━━━━━ RECORD EXCERPTS ━━━━━

Lemma history_records_cube_witness :
  App.history
    (@App.run quarter_math
       [App.Click "R"; App.Cube (Frame (1 # 60)); App.Cube (Frame 1);
        App.Click "U'"; App.Cube (Frame (1 # 60)); App.Cube (Frame 1)]
       App.initial) =
  [getMoveFromNotation "R"; getMoveFromNotation "U'"].
Proof.
  assert (Hev : Forall playing
    [App.Click "R"; App.Cube (Frame (1 # 60)); App.Cube (Frame 1);
     App.Click "U'"; App.Cube (Frame (1 # 60)); App.Cube (Frame 1)]).
  { repeat constructor; discriminate. }
  rewrite (proj1 (history_records_cube quarter_math _ quarter_math_exact Hev)).
  reflexivity.
Defined.

(** *** Half turns and parallel moves *)







Section Algebra.
Context {math : JSMath}.
Hypothesis exact : quarter_exact math.










End Algebra.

━━━━━

Output the records once more, exactly as they stand.

Lemma history_records_cube_witness :
  App.history
    (@App.run quarter_math
       [App.Click "R"; App.Cube (Frame (1 # 60)); App.Cube (Frame 1);
        App.Click "U'"; App.Cube (Frame (1 # 60)); App.Cube (Frame 1)]
       App.initial) =
  [getMoveFromNotation "R"; getMoveFromNotation "U'"].
Proof.
  assert (Hev : Forall playing
    [App.Click "R"; App.Cube (Frame (1 # 60)); App.Cube (Frame 1);
     App.Click "U'"; App.Cube (Frame (1 # 60)); App.Cube (Frame 1)]).
  { repeat constructor; discriminate. }
  rewrite (proj1 (history_records_cube quarter_math _ quarter_math_exact Hev)).
  reflexivity.
Defined.

(** *** Half turns and parallel moves *)







Section Algebra.
Context {math : JSMath}.
Hypothesis exact : quarter_exact math.










End Algebra.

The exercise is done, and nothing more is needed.